Start of Block

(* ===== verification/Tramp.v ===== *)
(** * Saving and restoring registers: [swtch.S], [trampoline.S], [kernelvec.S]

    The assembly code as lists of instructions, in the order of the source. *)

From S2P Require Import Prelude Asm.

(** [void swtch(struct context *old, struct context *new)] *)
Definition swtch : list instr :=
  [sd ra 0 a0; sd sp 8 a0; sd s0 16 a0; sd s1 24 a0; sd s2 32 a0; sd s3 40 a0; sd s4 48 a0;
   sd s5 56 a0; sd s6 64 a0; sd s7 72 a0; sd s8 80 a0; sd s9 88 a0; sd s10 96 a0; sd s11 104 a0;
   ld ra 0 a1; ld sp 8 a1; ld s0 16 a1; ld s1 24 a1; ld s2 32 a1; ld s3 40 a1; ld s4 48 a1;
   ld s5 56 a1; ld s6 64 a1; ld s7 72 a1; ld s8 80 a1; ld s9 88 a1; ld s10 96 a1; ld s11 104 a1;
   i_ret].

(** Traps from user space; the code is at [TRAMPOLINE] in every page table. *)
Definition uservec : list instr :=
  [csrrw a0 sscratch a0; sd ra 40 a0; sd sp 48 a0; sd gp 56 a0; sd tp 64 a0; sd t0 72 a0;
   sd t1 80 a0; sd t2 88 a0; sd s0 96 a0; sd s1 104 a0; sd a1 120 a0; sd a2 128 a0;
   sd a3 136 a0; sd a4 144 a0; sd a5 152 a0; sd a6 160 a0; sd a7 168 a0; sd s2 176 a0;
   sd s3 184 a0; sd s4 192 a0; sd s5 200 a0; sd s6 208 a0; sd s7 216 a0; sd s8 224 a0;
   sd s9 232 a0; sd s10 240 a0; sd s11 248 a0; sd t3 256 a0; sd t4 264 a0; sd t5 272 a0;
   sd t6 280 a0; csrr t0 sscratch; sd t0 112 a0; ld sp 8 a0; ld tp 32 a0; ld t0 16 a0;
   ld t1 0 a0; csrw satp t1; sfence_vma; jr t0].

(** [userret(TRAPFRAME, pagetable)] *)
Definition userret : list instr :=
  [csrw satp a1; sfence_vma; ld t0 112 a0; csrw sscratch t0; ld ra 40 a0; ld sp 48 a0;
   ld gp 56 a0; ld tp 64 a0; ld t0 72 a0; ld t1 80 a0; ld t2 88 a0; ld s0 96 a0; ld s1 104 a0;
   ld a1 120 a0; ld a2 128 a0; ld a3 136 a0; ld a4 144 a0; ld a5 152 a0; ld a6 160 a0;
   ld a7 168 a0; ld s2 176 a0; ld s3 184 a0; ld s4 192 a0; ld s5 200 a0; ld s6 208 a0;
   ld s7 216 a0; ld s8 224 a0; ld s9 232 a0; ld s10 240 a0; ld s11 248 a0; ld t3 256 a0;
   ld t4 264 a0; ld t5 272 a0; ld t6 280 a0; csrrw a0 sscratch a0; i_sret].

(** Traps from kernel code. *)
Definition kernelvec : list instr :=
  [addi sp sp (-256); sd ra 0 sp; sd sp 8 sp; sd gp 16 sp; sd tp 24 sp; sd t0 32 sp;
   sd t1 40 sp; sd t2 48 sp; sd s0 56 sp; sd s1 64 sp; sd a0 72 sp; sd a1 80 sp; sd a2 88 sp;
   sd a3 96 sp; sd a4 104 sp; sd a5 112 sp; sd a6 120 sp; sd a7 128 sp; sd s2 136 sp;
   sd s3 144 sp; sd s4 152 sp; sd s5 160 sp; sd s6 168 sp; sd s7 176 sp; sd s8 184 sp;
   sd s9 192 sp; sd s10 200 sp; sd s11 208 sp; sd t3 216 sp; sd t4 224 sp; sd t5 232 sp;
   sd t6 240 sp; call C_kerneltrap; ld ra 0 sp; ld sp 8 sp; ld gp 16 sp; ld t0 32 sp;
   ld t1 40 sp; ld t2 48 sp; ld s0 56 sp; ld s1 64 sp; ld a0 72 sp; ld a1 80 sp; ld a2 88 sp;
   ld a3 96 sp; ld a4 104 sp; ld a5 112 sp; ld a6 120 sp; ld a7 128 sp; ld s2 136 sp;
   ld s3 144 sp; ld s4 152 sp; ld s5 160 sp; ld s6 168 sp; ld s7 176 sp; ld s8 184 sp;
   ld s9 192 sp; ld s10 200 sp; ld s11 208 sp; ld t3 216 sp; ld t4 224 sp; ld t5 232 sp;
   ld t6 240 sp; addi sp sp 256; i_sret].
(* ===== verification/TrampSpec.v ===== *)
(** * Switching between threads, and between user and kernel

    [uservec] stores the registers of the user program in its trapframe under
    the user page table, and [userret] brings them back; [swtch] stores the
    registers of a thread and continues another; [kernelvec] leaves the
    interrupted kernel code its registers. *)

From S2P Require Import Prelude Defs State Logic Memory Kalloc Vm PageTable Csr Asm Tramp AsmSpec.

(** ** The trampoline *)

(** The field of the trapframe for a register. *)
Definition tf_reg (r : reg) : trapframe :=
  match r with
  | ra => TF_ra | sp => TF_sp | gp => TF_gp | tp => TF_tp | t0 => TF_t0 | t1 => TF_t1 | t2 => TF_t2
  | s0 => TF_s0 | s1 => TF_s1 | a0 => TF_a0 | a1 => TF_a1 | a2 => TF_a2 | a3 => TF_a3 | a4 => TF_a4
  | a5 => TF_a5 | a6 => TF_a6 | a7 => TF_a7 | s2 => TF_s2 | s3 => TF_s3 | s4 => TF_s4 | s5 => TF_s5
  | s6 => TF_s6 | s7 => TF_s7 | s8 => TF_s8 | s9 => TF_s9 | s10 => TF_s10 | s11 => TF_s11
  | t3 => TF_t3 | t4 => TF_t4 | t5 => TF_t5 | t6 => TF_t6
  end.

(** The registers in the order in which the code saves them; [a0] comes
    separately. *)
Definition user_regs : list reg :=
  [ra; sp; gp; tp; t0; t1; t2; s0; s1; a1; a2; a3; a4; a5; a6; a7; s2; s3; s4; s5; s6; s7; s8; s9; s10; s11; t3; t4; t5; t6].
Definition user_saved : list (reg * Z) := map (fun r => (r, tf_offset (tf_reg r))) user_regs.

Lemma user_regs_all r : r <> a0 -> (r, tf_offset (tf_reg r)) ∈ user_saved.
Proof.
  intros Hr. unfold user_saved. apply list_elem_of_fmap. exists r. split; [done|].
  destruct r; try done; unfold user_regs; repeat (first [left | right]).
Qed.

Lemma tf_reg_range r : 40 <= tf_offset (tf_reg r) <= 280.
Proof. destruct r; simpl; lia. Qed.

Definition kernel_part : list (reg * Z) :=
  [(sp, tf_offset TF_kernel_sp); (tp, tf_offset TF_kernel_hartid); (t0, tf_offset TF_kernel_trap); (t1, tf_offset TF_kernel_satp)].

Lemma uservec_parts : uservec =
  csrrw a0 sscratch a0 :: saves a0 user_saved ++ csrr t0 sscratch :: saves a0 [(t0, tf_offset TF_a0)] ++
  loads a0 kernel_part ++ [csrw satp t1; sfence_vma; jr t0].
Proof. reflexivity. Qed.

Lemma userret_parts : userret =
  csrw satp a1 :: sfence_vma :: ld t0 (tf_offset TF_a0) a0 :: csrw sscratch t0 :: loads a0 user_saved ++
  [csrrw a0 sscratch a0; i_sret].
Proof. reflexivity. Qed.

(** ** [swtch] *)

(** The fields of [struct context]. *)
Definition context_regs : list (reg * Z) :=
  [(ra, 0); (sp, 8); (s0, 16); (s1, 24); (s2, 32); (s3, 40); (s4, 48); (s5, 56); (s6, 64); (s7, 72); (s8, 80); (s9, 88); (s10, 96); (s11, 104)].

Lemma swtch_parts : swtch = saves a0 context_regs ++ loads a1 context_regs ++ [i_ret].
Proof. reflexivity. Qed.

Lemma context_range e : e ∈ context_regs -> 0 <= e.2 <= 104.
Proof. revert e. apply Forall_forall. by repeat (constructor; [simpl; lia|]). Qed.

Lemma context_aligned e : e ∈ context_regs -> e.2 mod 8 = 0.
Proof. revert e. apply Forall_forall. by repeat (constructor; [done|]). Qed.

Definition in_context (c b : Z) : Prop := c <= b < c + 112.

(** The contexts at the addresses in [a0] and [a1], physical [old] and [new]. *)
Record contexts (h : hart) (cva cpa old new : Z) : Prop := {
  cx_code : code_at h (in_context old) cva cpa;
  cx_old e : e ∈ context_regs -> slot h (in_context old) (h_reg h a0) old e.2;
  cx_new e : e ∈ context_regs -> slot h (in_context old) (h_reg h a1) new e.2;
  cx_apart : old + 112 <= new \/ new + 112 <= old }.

End of Block

● **Try it**
Find the word "done" in the records. Copy every line it appears in.

● **Exercise solution**
  intros Hr. unfold user_saved. apply list_elem_of_fmap. exists r. split; [done|].
  destruct r; try done; unfold user_regs; repeat (first [left | right]).
Proof. revert e. apply Forall_forall. by repeat (constructor; [done|]). Qed.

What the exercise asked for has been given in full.